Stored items
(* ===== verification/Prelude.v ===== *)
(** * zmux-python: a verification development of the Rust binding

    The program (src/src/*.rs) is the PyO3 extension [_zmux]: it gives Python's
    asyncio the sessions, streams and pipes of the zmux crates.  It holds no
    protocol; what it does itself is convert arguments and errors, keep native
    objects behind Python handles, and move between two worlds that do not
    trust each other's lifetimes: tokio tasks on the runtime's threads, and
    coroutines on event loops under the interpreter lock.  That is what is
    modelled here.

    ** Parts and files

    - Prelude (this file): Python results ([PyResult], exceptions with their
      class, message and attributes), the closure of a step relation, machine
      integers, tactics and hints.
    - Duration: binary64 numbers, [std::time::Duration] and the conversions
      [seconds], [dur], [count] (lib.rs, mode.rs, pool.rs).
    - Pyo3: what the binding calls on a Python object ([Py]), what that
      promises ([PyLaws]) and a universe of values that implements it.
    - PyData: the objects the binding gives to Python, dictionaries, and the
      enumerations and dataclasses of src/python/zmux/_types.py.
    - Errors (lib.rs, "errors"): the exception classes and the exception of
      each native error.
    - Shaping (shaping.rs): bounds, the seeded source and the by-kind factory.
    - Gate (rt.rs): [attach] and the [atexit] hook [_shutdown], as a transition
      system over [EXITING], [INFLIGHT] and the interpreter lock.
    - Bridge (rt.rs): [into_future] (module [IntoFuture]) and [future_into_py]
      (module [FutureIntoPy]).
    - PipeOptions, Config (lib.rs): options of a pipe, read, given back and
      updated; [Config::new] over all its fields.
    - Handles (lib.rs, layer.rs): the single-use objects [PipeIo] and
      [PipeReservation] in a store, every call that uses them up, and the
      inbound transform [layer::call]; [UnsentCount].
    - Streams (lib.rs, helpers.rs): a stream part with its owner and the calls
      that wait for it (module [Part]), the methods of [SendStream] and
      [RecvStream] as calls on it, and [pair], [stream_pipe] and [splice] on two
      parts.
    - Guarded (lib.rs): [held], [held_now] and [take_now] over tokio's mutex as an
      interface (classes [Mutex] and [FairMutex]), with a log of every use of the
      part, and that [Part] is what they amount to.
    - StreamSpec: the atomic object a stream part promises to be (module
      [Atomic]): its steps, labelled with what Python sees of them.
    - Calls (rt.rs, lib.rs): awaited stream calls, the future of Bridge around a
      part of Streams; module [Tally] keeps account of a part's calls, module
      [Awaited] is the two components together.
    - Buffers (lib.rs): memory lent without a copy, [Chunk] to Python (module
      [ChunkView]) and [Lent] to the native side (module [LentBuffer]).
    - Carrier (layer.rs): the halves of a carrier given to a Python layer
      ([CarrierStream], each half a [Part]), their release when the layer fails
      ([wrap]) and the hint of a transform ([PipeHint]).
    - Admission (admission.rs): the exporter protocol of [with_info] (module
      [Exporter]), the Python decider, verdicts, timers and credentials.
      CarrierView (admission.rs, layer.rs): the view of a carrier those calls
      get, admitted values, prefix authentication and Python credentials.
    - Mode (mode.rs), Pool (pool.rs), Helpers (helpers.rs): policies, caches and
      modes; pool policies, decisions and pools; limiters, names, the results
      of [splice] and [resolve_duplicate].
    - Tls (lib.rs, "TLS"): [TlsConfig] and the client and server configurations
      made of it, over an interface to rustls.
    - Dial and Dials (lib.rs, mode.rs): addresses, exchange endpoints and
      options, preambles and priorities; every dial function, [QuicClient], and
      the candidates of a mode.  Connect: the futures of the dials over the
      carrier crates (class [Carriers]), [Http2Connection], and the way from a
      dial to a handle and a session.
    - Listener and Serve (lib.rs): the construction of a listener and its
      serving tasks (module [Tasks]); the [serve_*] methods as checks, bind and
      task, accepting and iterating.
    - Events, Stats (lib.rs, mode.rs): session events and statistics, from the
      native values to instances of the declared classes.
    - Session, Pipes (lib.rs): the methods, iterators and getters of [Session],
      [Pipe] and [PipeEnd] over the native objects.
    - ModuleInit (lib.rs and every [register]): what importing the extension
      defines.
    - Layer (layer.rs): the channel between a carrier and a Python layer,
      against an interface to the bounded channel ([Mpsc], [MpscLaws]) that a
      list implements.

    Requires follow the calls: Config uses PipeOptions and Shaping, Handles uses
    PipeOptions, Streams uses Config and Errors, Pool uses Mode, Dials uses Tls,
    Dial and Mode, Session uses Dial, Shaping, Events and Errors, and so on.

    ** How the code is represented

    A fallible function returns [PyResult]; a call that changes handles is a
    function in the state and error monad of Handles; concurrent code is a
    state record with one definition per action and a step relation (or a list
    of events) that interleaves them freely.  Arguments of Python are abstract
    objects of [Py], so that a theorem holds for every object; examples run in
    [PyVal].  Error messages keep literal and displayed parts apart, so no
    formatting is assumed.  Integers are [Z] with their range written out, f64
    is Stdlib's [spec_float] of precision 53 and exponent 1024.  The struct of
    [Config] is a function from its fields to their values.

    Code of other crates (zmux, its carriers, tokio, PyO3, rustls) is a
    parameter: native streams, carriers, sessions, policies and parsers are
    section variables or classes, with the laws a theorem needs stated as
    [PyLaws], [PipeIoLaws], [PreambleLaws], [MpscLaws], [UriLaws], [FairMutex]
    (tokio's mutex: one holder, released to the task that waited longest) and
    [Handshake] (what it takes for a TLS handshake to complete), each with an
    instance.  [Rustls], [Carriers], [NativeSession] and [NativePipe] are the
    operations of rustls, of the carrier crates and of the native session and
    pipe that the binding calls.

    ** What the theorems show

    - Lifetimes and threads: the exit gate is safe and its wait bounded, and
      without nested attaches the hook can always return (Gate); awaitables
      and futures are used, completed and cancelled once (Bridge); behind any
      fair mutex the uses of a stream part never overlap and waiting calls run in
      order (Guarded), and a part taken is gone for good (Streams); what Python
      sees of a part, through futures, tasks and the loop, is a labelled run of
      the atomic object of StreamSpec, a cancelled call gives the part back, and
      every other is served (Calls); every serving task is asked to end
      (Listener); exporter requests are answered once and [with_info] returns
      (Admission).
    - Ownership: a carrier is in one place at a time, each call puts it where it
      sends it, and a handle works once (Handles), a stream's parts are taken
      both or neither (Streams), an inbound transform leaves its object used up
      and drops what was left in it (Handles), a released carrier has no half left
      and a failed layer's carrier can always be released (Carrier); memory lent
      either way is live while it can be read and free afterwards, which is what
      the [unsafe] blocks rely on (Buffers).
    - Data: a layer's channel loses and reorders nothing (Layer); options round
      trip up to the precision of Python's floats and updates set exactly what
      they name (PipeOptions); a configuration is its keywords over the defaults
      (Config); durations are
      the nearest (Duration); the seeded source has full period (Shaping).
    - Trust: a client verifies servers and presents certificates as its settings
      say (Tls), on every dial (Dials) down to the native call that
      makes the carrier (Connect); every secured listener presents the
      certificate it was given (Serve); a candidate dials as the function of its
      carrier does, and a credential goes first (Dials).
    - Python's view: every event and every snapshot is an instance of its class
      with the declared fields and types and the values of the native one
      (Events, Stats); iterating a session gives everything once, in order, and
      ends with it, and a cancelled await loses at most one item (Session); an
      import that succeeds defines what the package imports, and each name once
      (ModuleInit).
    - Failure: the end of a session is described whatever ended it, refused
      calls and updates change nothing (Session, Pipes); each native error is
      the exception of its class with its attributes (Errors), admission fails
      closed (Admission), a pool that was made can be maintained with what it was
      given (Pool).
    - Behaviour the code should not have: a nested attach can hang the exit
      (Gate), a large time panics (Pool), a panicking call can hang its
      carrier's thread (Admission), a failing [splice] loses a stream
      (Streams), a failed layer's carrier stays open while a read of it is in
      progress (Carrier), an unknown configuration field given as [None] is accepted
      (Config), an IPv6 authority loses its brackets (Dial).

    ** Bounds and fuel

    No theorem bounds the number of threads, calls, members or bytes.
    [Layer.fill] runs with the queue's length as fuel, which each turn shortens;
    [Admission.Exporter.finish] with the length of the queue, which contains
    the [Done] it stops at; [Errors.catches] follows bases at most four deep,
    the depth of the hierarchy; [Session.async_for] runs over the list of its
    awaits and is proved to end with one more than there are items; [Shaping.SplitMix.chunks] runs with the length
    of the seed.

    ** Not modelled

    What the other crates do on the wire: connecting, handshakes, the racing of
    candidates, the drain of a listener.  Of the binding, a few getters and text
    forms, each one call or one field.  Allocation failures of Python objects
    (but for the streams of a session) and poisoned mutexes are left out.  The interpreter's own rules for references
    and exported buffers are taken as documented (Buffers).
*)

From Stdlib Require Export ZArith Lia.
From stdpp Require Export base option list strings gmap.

---

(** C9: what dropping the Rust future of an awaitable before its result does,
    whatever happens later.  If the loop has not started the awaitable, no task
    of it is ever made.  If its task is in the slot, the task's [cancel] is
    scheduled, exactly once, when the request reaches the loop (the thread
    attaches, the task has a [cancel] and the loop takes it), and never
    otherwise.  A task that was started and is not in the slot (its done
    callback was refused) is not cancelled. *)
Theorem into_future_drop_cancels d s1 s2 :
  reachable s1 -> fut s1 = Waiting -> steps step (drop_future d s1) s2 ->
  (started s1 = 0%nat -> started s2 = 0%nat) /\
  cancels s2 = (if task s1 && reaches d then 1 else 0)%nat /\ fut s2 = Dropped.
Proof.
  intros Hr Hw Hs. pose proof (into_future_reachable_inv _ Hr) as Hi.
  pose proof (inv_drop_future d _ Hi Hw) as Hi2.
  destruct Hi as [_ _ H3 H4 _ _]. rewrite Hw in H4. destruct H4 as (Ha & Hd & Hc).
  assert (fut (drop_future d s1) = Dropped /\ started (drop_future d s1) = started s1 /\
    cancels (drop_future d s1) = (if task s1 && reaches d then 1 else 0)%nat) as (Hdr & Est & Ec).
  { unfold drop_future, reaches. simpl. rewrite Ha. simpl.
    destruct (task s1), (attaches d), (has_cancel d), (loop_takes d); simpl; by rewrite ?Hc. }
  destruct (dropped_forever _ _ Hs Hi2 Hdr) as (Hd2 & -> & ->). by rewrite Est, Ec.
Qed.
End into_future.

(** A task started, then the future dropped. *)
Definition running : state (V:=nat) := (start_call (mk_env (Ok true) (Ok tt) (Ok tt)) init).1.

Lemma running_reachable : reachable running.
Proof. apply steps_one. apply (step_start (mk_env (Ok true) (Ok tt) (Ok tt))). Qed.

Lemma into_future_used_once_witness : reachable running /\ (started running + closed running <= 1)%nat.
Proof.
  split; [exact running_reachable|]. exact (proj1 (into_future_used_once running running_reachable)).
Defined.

What the task requires: Give the exact lines, and only those, from the line containing "- Duration: binary64" through the line containing "(module [FutureIntoPy])." in the entries above.

Solution to the problem:
    - Duration: binary64 numbers, [std::time::Duration] and the conversions
      [seconds], [dur], [count] (lib.rs, mode.rs, pool.rs).
    - Pyo3: what the binding calls on a Python object ([Py]), what that
      promises ([PyLaws]) and a universe of values that implements it.
    - PyData: the objects the binding gives to Python, dictionaries, and the
      enumerations and dataclasses of src/python/zmux/_types.py.
    - Errors (lib.rs, "errors"): the exception classes and the exception of
      each native error.
    - Shaping (shaping.rs): bounds, the seeded source and the by-kind factory.
    - Gate (rt.rs): [attach] and the [atexit] hook [_shutdown], as a transition
      system over [EXITING], [INFLIGHT] and the interpreter lock.
    - Bridge (rt.rs): [into_future] (module [IntoFuture]) and [future_into_py]
      (module [FutureIntoPy]).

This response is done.